Reputation: 45
I'm running MariaDB 10.2.31 on Ubuntu 18.4.4 LTS. On a regular basis I encounter the following conundrum - especially when starting out in the morning, that is when my DEV environment has been idle for the night - but also during the day from time to time.
I have a table (this applies to other tables as well) with approx. 15.000 rows and (amongst others) an index on a VARCHAR column containing on average 5 to 10 characters.
Notably, most columns including this one are GENERATED ALWAYS AS (JSON_EXTRACT(....)) STORED
since 99% of my data comes from a REST API as JSON-encoded strings (and conveniently I simply store those in one column and extract everything else).
When running a query on that column WHERE colname LIKE 'text%'
I find query-result durations of i.e. 0.006 seconds. Nice. When I have my query EXPLAIN
ed, I can see that the index is being used.
However, as I have mentioned, when I start out in the morning, this takes way longer (14 seconds this morning). I know about the query cache and I tried this with query cache turned off (both via SET GLOBAL query_cache_type=OFF
and RESET QUERY CACHE
). In this case I get consistent times of approx. 0.3 seconds - as expected.

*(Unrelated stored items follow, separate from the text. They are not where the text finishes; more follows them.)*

(* ===== verification/PqkexDemo.v ===== *)
(** * tools/pqkex_capture_demo.c

    Two processes on one machine: the child sends a TLCP ClientHello with the
    PQKEX extension to the parent, which decodes it with GmSSL's parser and the
    functions of [Pqkex.v]. Sockets, processes and GmSSL are parameters. A run
    of the model is the run of one of the two processes: what [fork] returns
    tells which. What goes to the error stream and the flushing of the standard
    output, which precedes [fork] and [_exit], are not modelled. *)

From Stdlib Require Import Strings.Ascii.
From S2P Require Import Prelude Machine Tools BenchStats Environment Pqkex.

(** ** Parameters *)

(** The functions of GmSSL the program calls: a return code and the fields
    modelled of the structure they change. [tls_set_socket] and
    [tls_recv_record] change no such field; the latter gives the record. *)
Class GmSSL `{TlsBytes} := {
  TLS_client_mode : Z;
  TLS_server_mode : Z;
  TLS_cipher_ecc_sm4_cbc_sm3 : Z;
  tls_ctx_init : TLS_CTX → Z → Z → N → Z * TLS_CTX;
  tls_ctx_set_cipher_suites : TLS_CTX → list Z → N → Z * TLS_CTX;
  tls_ctx_cleanup : TLS_CTX → N → TLS_CTX;
  tls_init : TLS_CONNECT → TLS_CTX → N → Z * TLS_CONNECT;
  tls_cleanup : TLS_CONNECT → N → TLS_CONNECT;
  tls_set_socket : TLS_CONNECT → N → Z;
  tlcp_send_client_hello : TLS_CONNECT → N → Z;
  tls_recv_record : TLS_CONNECT → N → Z * list byte;
  (* the protocol and the extensions of a ClientHello *)
  tls_record_get_handshake_client_hello : list byte → Z * (Z * list byte)
}.

(** What [waitpid] reports of a child. *)
Inductive wait_status := WExited (status : Z) | WTerminated.

(** [socket] and [accept] tell whether there is a new descriptor; the address
    is the loopback interface at the given port. *)
Class Processes := {
  socket : N → option unit;
  connect : Z → N → Z;
  setsockopt_reuseaddr : N → Z;
  bind : Z → N → Z;
  listen : Z → N → Z;
  accept : N → option unit;
  fork : N → Z;
  waitpid : Z → N → option wait_status
}.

So, what would you recommend I should look into? Is my DB sleeping? Is there such a thing?
Upvotes: 1
Views: 1915
Reputation: 45
Shout-out and Thank you to everyone giving valuable insight! From all the tips you guys gave I think I am starting to understand the problem better and beginning to narrow it down:
First thing I found was my default innodb_buffer_pool_size
of 134 MB. With the sort and amount of data I'm processing this is ridiculously low - so I was able to increase it.
Very helpful post: https://dba.stackexchange.com/a/27341
And from the docs: https://dev.mysql.com/doc/refman/8.0/en/innodb-buffer-pool-resize.html
Now that I have increased it to close to 2GB and am able to monitor its usage and RAM usage in general (cli: cat /proc/meminfo) I realize that my 4GB RAM is in fact on the low side of things. I am nowhere near seeing any unused overhead (buffer usage still at 99% and free RAM around 100MB).
I will start to optimize RAM usage of my daemon next and see where this leads - but this will not free enough RAM altogether.
@danblack mentioned innodb_buffer_pool_dump_now
and innodb_buffer_pool_load_now
. This is an interesting approach to maybe use whenever the daemon accesses the DB as I would love to separate my daemon's buffer usage from the front end's (apparently this is not possible!). I will look into this further but as my daemon is running all the time (not only at night) this might not be feasible.
@Gordan Bobic mentioned "refreshing" DBtables by using ANALYZE TABLE tableName
. I found this to be quite fast and incorporated it into the daemon after each time it does an extensive read/write. This increases daemon run times by a few seconds but this is no issue at all. And I figure I can't go wrong with it :)
So, in the end I believe my issue to be a combination of things: Too small buffer size, too small RAM, too many read/write operations for that environment (evicting buffered indexes etc.). Also I will have to learn more about memory allocation etc and optimize this better (large-pages=1 etc).
Upvotes: 0
Reputation: 1858
There are two things that could be going on:
1) Cold caches (overnight backup, mysqld restart, or large processing job results in this particular index and table data being evicted from memory).
2) Statistics on the table go stale and the query planner gets confused until you run some queries against the table and the statistics get refreshed. You can force an update using ANALYZE TABLE table_name.
3) Query planner heisenbug. Very common in MySQL 5.7 and later, never seen it before on MariaDB so this is rather unlikely.
You can get to the bottom of this by enablign the following in the config:
log_output='FILE'
log_slow_queries=1
log_slow_verbosity='query_plan,explain'
long_query_time=1
Then review what is in the slow log just after you see a slow occurrence. If the logged explain plan looks the same for both slow and fast cases, you have a cold caches issue. If they are different, you have a table stats issue and you need to cron ANALYZE TABLE
at the end of the over night task that reads/writes a lot to that table. If that doesn't help, as a last resort, hard code an index hint into your query with FORCE INDEX (index_name)
.
Upvotes: 1
Reputation: 14666
Enable your slow query log with log_slow_verbosity=query_plan,explain
and the long_query_time
sufficient to catch the results. See if occasionally its using a different (or no) index.
Before you start your next day, look at SHOW GLOBAL STATUS LIKE "innodb_buffer_pool%"
and after your query look at the values again. See how many buffer pool reads vs read requests are in this status output to see if all are coming off disk.
As @Solarflare mentioned, backups and nightly activity might be purging the innodb buffer pool of cached data and reverting bad to disk to make it slow again. As part of your nightly activites you could set innodb_buffer_pool_dump_now=1 to save the pages being hot before scripted activity and innodb_buffer_pool_load_now=1 to restore it.